» **To do**
Please set down the records exactly, keeping every line.

» **Data extracted from a collection**
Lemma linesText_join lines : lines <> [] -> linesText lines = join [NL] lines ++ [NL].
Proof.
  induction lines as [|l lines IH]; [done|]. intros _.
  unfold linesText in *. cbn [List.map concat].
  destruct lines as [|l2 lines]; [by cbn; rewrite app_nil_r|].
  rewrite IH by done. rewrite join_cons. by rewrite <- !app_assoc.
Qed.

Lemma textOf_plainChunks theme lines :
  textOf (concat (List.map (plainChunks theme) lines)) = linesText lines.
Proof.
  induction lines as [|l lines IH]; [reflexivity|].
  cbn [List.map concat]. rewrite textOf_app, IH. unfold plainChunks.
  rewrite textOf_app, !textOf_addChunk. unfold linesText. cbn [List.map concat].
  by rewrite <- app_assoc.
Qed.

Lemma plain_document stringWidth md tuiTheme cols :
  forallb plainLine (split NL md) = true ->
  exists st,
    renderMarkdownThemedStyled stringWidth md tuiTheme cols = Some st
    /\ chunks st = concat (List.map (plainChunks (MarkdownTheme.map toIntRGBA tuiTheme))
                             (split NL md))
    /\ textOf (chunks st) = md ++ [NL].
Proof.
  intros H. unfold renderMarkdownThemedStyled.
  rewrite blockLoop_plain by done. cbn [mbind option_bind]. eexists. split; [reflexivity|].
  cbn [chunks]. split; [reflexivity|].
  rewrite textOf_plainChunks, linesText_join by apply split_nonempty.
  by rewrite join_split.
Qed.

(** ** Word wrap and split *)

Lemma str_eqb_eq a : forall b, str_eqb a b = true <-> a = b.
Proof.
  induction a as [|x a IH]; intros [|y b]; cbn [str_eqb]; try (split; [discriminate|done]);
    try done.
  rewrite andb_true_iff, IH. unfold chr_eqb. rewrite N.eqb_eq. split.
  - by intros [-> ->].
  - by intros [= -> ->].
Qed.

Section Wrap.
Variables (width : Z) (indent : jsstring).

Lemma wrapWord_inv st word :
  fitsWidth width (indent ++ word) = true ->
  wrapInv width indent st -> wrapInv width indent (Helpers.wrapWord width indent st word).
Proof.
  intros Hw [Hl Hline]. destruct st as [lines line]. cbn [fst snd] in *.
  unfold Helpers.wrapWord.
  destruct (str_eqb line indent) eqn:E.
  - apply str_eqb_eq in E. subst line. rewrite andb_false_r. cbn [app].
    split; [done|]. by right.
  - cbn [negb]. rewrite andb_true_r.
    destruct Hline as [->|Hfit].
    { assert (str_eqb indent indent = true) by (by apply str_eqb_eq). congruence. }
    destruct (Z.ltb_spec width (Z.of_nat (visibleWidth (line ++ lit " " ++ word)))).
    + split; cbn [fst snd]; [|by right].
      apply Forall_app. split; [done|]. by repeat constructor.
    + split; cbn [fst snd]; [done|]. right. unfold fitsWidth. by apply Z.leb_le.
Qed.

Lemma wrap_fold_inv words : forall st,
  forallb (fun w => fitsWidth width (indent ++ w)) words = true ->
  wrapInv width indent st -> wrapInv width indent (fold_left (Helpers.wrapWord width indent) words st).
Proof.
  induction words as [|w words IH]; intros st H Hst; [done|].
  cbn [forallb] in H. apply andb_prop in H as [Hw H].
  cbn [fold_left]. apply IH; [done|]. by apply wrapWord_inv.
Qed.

» **Answer for this exercise**
Lemma linesText_join lines : lines <> [] -> linesText lines = join [NL] lines ++ [NL].
Proof.
  induction lines as [|l lines IH]; [done|]. intros _.
  unfold linesText in *. cbn [List.map concat].
  destruct lines as [|l2 lines]; [by cbn; rewrite app_nil_r|].
  rewrite IH by done. rewrite join_cons. by rewrite <- !app_assoc.
Qed.

Lemma textOf_plainChunks theme lines :
  textOf (concat (List.map (plainChunks theme) lines)) = linesText lines.
Proof.
  induction lines as [|l lines IH]; [reflexivity|].
  cbn [List.map concat]. rewrite textOf_app, IH. unfold plainChunks.
  rewrite textOf_app, !textOf_addChunk. unfold linesText. cbn [List.map concat].
  by rewrite <- app_assoc.
Qed.

Lemma plain_document stringWidth md tuiTheme cols :
  forallb plainLine (split NL md) = true ->
  exists st,
    renderMarkdownThemedStyled stringWidth md tuiTheme cols = Some st
    /\ chunks st = concat (List.map (plainChunks (MarkdownTheme.map toIntRGBA tuiTheme))
                             (split NL md))
    /\ textOf (chunks st) = md ++ [NL].
Proof.
  intros H. unfold renderMarkdownThemedStyled.
  rewrite blockLoop_plain by done. cbn [mbind option_bind]. eexists. split; [reflexivity|].
  cbn [chunks]. split; [reflexivity|].
  rewrite textOf_plainChunks, linesText_join by apply split_nonempty.
  by rewrite join_split.
Qed.

(** ** Word wrap and split *)

Lemma str_eqb_eq a : forall b, str_eqb a b = true <-> a = b.
Proof.
  induction a as [|x a IH]; intros [|y b]; cbn [str_eqb]; try (split; [discriminate|done]);
    try done.
  rewrite andb_true_iff, IH. unfold chr_eqb. rewrite N.eqb_eq. split.
  - by intros [-> ->].
  - by intros [= -> ->].
Qed.

Section Wrap.
Variables (width : Z) (indent : jsstring).

Lemma wrapWord_inv st word :
  fitsWidth width (indent ++ word) = true ->
  wrapInv width indent st -> wrapInv width indent (Helpers.wrapWord width indent st word).
Proof.
  intros Hw [Hl Hline]. destruct st as [lines line]. cbn [fst snd] in *.
  unfold Helpers.wrapWord.
  destruct (str_eqb line indent) eqn:E.
  - apply str_eqb_eq in E. subst line. rewrite andb_false_r. cbn [app].
    split; [done|]. by right.
  - cbn [negb]. rewrite andb_true_r.
    destruct Hline as [->|Hfit].
    { assert (str_eqb indent indent = true) by (by apply str_eqb_eq). congruence. }
    destruct (Z.ltb_spec width (Z.of_nat (visibleWidth (line ++ lit " " ++ word)))).
    + split; cbn [fst snd]; [|by right].
      apply Forall_app. split; [done|]. by repeat constructor.
    + split; cbn [fst snd]; [done|]. right. unfold fitsWidth. by apply Z.leb_le.
Qed.

Lemma wrap_fold_inv words : forall st,
  forallb (fun w => fitsWidth width (indent ++ w)) words = true ->
  wrapInv width indent st -> wrapInv width indent (fold_left (Helpers.wrapWord width indent) words st).
Proof.
  induction words as [|w words IH]; intros st H Hst; [done|].
  cbn [forallb] in H. apply andb_prop in H as [Hw H].
  cbn [fold_left]. apply IH; [done|]. by apply wrapWord_inv.
Qed.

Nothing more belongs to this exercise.